* **Requirement**
Search the listing for the word "EntryName". Copy every line where it is found.

* **Supplied data**
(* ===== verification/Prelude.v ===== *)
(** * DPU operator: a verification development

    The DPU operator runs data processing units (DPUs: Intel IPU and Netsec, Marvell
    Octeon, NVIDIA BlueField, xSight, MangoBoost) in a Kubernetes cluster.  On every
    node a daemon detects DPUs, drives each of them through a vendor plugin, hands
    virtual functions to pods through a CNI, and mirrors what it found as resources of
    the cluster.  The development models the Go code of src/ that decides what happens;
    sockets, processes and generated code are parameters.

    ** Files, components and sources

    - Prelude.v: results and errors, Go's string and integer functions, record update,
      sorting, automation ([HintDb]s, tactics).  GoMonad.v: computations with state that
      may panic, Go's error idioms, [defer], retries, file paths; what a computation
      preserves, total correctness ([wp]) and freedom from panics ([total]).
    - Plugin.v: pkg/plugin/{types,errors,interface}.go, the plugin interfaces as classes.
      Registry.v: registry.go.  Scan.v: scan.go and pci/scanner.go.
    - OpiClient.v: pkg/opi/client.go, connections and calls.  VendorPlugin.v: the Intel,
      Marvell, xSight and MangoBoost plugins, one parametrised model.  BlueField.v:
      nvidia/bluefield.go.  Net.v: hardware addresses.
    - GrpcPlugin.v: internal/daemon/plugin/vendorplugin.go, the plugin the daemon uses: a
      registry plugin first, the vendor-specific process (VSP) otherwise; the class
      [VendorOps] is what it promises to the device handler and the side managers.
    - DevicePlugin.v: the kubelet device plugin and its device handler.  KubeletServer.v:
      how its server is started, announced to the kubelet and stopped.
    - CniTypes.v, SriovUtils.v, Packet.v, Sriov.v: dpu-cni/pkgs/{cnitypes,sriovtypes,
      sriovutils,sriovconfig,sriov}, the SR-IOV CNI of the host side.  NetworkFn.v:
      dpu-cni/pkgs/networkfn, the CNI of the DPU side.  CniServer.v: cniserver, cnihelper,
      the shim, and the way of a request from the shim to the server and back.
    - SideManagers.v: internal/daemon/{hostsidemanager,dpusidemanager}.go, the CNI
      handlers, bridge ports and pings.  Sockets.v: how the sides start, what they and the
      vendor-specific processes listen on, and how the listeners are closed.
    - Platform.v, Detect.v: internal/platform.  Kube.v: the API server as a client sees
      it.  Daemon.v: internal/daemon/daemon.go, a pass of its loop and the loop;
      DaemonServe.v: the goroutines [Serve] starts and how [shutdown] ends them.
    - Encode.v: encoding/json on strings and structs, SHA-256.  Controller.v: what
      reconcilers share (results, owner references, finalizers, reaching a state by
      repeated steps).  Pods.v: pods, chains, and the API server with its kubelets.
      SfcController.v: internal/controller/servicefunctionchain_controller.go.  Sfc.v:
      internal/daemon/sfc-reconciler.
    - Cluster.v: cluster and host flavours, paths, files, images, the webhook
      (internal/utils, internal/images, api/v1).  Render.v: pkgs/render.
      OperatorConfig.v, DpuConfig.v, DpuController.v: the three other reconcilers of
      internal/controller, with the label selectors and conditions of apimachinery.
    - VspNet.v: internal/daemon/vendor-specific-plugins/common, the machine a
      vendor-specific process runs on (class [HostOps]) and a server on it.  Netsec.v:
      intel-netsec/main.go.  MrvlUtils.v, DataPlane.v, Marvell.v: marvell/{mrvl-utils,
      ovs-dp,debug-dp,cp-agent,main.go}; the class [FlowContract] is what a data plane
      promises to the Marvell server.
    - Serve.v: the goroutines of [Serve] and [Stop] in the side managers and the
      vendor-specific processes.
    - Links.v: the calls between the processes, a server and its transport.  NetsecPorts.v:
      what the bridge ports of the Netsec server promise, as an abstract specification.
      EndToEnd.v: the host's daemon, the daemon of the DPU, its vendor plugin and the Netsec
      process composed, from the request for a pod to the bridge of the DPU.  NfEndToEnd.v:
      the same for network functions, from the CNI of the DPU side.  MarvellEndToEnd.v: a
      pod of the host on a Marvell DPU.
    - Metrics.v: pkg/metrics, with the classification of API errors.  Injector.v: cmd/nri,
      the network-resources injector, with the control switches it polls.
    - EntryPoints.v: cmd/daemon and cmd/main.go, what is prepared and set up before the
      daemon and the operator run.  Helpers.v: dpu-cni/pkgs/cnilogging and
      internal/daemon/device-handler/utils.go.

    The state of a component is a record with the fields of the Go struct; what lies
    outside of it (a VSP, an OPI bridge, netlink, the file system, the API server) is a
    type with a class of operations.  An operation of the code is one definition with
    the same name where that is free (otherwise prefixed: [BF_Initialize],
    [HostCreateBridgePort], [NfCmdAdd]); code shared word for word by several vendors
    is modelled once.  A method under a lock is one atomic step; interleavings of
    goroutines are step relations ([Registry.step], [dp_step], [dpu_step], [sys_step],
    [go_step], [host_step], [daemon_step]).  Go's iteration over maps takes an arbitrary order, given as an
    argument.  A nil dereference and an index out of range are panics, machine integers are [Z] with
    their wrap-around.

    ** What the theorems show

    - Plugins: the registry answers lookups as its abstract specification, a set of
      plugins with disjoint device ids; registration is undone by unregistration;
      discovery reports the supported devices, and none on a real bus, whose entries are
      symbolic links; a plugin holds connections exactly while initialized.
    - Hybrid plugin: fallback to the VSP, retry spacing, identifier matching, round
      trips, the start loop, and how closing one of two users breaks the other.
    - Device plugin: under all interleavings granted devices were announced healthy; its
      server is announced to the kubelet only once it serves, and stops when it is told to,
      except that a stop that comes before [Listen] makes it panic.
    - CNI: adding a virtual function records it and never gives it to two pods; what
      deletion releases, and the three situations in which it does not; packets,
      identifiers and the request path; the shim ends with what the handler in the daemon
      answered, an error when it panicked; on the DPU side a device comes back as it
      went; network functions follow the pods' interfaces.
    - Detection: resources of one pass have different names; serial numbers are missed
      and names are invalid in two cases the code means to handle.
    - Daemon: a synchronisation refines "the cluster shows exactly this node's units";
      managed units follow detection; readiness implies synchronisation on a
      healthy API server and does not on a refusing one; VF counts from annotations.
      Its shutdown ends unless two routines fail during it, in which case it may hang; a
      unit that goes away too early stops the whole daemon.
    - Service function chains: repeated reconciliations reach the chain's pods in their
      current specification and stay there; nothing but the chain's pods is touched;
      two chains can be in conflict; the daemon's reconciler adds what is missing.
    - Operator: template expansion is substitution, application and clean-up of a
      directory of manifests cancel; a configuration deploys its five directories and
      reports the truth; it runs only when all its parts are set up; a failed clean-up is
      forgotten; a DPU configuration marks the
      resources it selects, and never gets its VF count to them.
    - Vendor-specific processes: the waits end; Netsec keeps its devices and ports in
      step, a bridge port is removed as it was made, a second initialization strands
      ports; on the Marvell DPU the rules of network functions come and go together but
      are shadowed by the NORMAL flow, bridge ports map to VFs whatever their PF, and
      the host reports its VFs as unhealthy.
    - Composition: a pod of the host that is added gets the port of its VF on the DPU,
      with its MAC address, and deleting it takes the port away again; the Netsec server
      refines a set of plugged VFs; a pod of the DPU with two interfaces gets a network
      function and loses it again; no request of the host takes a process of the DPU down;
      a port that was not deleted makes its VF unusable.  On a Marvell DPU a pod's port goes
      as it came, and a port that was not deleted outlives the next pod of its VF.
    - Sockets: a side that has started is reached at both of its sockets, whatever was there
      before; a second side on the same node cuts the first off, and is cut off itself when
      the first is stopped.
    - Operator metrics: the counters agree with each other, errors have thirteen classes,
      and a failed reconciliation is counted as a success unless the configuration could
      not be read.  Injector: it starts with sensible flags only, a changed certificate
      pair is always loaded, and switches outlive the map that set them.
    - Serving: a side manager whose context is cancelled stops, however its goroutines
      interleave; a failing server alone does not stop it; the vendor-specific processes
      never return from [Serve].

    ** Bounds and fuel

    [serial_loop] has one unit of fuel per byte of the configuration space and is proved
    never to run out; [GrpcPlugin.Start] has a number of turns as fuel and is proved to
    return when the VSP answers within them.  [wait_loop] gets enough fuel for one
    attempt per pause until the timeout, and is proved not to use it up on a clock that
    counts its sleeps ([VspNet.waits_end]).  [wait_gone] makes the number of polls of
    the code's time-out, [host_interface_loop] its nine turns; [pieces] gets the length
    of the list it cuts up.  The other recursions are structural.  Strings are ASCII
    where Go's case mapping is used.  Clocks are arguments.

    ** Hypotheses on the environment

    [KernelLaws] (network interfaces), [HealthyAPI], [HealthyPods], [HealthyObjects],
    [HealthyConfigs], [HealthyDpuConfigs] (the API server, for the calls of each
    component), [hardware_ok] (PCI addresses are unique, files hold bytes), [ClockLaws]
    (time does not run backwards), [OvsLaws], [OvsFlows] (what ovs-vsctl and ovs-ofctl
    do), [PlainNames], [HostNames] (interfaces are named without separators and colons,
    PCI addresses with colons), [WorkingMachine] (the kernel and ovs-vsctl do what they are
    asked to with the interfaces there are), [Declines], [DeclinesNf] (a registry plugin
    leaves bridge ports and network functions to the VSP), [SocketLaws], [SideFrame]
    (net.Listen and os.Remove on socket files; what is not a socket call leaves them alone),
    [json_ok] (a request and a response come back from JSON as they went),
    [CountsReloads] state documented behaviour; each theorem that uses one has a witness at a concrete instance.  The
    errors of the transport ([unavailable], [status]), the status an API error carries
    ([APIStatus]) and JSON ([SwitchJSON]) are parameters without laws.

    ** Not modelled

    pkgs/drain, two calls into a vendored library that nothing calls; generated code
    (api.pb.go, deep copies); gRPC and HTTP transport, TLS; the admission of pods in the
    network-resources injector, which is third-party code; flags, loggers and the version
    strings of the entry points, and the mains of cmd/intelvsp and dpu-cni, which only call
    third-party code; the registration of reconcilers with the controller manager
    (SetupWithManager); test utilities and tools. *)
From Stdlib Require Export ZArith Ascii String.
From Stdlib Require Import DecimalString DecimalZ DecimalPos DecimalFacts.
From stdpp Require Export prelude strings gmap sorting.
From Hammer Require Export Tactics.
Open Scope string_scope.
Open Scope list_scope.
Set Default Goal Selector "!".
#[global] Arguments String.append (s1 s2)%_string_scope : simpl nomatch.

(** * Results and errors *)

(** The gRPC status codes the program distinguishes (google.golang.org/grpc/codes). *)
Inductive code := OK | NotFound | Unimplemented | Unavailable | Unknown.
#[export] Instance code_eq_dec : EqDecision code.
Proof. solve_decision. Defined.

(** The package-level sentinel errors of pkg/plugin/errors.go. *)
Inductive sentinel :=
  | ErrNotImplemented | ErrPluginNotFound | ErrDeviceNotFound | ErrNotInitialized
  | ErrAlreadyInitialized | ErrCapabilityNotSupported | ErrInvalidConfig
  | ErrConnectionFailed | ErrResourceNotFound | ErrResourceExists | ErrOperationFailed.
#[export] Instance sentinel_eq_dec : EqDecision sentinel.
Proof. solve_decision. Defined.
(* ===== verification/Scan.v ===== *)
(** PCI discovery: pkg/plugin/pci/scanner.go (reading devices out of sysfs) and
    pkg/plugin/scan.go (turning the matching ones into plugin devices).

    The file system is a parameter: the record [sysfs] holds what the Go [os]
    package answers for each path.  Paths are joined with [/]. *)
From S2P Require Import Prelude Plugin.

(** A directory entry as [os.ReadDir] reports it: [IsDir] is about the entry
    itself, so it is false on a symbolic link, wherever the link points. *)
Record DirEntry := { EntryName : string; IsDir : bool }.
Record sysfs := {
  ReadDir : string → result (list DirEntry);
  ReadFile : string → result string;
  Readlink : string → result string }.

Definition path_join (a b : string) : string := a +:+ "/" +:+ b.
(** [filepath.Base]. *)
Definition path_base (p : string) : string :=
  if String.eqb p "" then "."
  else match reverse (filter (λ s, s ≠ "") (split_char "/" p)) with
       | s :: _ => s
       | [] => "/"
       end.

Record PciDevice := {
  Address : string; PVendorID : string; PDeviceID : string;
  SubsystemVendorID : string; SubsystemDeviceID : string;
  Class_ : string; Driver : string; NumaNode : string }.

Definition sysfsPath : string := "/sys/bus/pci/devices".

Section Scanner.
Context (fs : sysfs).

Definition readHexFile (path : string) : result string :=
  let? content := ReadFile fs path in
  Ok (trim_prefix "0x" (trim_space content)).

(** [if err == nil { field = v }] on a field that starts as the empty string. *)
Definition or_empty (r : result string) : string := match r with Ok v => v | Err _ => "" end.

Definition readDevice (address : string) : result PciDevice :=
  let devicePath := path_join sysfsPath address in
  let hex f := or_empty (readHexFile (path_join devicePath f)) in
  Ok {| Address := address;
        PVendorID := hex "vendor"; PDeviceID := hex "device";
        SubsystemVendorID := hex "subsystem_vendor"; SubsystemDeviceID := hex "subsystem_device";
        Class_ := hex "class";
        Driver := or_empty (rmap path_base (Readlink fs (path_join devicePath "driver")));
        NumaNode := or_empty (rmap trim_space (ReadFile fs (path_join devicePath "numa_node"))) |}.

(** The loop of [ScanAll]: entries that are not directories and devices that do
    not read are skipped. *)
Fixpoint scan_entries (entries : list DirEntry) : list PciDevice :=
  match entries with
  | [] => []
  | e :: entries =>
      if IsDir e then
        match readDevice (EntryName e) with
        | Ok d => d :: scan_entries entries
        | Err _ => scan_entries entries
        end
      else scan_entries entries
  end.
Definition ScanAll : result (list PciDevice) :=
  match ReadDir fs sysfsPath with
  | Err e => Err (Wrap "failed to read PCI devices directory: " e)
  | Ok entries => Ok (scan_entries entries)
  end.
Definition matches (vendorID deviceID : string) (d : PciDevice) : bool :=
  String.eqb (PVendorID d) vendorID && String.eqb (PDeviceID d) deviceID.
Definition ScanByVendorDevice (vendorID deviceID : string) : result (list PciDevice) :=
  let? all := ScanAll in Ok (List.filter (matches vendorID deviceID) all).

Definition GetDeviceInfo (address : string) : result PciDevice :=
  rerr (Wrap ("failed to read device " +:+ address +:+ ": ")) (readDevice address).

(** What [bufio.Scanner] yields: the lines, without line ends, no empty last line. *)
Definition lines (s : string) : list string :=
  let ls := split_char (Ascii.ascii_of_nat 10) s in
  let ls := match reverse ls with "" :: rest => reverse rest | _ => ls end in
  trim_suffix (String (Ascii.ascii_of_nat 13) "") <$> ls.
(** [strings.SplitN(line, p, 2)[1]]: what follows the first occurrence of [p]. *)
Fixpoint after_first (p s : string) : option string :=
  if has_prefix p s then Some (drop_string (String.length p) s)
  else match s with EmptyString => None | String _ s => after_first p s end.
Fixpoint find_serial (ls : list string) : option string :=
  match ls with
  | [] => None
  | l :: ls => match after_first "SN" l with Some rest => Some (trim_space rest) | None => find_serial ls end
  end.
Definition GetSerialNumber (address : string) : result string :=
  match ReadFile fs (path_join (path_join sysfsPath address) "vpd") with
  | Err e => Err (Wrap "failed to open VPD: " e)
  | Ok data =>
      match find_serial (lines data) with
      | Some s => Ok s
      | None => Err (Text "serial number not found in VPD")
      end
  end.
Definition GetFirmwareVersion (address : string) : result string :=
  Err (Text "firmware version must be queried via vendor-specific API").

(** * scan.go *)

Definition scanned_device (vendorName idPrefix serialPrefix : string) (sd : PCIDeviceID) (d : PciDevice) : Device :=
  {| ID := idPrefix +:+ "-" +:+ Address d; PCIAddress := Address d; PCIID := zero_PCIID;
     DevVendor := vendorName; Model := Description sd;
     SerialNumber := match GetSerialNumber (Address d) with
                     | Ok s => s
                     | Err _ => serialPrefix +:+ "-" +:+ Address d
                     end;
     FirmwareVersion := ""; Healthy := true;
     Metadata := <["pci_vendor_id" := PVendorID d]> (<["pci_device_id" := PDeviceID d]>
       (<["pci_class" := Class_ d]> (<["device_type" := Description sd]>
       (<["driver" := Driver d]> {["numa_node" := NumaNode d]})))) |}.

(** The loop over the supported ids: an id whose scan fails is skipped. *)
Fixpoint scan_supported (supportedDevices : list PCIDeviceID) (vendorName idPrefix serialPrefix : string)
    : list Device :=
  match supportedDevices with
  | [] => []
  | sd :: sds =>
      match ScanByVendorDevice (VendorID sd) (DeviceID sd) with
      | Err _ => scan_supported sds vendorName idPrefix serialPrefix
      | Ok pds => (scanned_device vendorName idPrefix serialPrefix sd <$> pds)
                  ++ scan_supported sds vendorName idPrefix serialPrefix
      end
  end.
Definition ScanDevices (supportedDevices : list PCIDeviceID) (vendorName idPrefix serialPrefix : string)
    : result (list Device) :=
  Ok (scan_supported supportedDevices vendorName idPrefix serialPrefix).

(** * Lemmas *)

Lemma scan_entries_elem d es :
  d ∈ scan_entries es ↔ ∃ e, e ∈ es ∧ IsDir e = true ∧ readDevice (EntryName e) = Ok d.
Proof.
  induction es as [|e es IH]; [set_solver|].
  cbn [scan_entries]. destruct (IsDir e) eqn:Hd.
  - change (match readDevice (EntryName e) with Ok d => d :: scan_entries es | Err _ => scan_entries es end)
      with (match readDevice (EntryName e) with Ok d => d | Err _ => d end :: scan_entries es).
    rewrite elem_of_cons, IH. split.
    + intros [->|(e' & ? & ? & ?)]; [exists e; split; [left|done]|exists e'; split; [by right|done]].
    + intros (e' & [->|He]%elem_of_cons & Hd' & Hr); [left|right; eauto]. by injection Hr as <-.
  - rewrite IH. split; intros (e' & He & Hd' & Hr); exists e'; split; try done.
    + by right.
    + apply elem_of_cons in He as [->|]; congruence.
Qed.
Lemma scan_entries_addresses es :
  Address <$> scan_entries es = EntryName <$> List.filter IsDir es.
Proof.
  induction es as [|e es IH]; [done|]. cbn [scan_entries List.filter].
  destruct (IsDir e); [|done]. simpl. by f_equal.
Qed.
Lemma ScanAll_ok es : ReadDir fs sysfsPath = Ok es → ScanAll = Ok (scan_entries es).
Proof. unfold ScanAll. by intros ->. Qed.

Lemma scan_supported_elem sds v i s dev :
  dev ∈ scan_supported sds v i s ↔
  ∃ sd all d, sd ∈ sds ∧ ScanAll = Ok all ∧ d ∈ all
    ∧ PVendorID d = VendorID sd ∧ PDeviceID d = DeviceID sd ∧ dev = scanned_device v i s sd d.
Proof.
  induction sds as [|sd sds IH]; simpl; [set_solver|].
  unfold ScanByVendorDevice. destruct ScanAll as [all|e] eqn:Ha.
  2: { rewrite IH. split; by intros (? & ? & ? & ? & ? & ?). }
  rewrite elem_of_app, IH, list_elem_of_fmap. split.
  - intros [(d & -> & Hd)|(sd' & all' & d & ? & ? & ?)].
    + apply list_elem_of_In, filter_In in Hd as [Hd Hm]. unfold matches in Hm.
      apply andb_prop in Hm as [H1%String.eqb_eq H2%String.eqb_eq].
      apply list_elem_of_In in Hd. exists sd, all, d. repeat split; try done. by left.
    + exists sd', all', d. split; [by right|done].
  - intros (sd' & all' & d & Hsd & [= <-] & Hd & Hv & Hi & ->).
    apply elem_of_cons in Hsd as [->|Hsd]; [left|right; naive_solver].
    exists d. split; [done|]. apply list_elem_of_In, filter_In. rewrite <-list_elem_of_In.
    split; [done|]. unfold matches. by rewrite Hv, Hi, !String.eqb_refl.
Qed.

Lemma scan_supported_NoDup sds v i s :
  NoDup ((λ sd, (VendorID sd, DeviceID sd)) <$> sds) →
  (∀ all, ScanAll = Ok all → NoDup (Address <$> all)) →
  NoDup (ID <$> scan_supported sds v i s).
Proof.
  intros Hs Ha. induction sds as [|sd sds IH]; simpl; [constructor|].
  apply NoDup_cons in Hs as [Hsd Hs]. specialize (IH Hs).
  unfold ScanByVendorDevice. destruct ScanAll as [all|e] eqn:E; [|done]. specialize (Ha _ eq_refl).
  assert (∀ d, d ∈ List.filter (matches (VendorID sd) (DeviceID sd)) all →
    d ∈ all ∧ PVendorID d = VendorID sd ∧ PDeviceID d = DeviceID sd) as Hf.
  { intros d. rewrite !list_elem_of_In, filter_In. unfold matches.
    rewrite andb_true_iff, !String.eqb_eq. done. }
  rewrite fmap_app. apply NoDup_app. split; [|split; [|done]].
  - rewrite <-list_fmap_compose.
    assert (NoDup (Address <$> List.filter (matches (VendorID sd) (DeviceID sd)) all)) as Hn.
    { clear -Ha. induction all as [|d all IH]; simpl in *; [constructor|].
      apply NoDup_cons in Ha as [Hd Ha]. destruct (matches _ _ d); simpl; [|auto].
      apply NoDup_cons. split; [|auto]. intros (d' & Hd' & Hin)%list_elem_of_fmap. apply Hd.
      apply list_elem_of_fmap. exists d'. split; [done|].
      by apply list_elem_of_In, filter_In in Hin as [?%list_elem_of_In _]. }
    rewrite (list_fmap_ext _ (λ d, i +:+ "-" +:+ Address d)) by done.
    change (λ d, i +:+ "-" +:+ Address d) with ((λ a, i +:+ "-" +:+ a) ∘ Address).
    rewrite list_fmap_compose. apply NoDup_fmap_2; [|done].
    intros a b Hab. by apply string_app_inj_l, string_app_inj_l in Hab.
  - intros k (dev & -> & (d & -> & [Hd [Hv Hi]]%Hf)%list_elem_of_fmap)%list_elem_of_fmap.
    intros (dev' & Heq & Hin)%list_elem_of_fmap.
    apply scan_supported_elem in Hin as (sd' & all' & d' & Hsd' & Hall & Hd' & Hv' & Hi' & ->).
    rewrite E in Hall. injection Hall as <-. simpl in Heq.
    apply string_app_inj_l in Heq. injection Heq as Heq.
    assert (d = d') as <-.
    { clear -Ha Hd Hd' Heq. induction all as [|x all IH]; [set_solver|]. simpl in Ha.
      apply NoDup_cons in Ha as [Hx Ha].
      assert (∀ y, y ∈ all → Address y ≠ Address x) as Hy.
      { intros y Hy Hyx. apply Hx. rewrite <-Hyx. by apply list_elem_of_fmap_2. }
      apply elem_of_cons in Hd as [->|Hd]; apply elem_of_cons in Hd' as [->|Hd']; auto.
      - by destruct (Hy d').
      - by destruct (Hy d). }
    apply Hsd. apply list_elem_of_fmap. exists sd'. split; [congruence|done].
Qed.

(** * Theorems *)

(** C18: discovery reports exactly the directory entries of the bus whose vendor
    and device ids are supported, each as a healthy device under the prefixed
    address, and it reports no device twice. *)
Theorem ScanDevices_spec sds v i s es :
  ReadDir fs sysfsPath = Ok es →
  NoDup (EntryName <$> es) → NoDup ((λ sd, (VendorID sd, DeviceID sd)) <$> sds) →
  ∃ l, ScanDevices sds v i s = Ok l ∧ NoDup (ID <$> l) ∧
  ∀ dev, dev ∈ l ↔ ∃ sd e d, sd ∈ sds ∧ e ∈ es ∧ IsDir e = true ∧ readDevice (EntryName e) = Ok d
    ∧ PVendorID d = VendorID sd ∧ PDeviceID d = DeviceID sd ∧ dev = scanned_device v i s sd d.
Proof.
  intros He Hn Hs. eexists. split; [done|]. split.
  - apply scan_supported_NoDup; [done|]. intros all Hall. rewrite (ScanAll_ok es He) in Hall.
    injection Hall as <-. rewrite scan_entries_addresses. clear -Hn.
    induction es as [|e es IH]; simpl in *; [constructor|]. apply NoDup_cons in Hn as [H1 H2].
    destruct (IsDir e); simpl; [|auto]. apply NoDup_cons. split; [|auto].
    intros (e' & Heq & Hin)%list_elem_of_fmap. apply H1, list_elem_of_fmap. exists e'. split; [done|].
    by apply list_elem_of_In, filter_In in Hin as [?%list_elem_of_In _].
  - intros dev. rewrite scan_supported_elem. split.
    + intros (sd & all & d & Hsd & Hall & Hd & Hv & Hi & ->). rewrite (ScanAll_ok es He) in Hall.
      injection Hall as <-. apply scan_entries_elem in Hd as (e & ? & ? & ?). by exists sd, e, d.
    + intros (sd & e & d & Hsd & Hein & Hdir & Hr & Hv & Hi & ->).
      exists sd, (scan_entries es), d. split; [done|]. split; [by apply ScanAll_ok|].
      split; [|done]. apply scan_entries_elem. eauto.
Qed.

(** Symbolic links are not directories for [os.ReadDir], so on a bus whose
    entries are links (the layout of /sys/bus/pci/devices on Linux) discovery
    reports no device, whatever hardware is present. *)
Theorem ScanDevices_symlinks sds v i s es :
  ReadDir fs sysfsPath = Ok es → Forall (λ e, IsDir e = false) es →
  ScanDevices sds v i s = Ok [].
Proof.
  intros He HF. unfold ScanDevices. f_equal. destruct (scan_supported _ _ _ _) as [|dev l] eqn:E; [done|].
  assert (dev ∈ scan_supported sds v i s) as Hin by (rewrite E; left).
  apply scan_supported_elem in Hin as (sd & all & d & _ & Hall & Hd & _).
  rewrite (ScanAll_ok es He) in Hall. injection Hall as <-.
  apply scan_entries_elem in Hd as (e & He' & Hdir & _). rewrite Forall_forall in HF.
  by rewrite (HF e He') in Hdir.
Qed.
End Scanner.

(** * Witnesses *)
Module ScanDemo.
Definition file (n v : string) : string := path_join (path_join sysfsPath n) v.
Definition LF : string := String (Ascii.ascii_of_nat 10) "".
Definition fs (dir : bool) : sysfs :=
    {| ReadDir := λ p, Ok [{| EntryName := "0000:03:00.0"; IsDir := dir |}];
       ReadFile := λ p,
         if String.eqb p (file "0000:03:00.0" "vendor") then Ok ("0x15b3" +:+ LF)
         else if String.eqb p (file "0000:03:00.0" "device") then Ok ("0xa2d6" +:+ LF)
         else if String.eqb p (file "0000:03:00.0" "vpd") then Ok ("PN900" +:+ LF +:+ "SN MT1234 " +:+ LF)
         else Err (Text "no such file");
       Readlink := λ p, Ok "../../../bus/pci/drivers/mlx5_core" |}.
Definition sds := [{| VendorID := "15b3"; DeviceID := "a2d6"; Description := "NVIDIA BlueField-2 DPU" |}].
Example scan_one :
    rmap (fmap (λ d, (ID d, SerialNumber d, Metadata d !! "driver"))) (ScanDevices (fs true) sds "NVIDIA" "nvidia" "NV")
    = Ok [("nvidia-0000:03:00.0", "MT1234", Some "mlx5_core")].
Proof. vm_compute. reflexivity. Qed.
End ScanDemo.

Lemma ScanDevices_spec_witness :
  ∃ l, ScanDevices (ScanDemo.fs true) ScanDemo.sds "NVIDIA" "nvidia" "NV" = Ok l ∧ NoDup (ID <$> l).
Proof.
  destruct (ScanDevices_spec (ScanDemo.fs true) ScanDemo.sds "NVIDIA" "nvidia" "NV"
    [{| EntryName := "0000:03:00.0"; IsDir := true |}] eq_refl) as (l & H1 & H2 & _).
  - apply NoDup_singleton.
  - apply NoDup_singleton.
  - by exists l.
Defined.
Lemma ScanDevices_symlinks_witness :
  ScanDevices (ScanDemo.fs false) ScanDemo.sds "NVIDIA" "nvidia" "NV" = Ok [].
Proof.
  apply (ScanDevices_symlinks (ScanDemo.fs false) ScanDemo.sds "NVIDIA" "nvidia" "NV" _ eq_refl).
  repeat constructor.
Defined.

* **Answer section**
Record DirEntry := { EntryName : string; IsDir : bool }.
        match readDevice (EntryName e) with
  d ∈ scan_entries es ↔ ∃ e, e ∈ es ∧ IsDir e = true ∧ readDevice (EntryName e) = Ok d.
  - change (match readDevice (EntryName e) with Ok d => d :: scan_entries es | Err _ => scan_entries es end)
      with (match readDevice (EntryName e) with Ok d => d | Err _ => d end :: scan_entries es).
  Address <$> scan_entries es = EntryName <$> List.filter IsDir es.
  NoDup (EntryName <$> es) → NoDup ((λ sd, (VendorID sd, DeviceID sd)) <$> sds) →
  ∀ dev, dev ∈ l ↔ ∃ sd e d, sd ∈ sds ∧ e ∈ es ∧ IsDir e = true ∧ readDevice (EntryName e) = Ok d
    {| ReadDir := λ p, Ok [{| EntryName := "0000:03:00.0"; IsDir := dir |}];
    [{| EntryName := "0000:03:00.0"; IsDir := true |}] eq_refl) as (l & H1 & H2 & _).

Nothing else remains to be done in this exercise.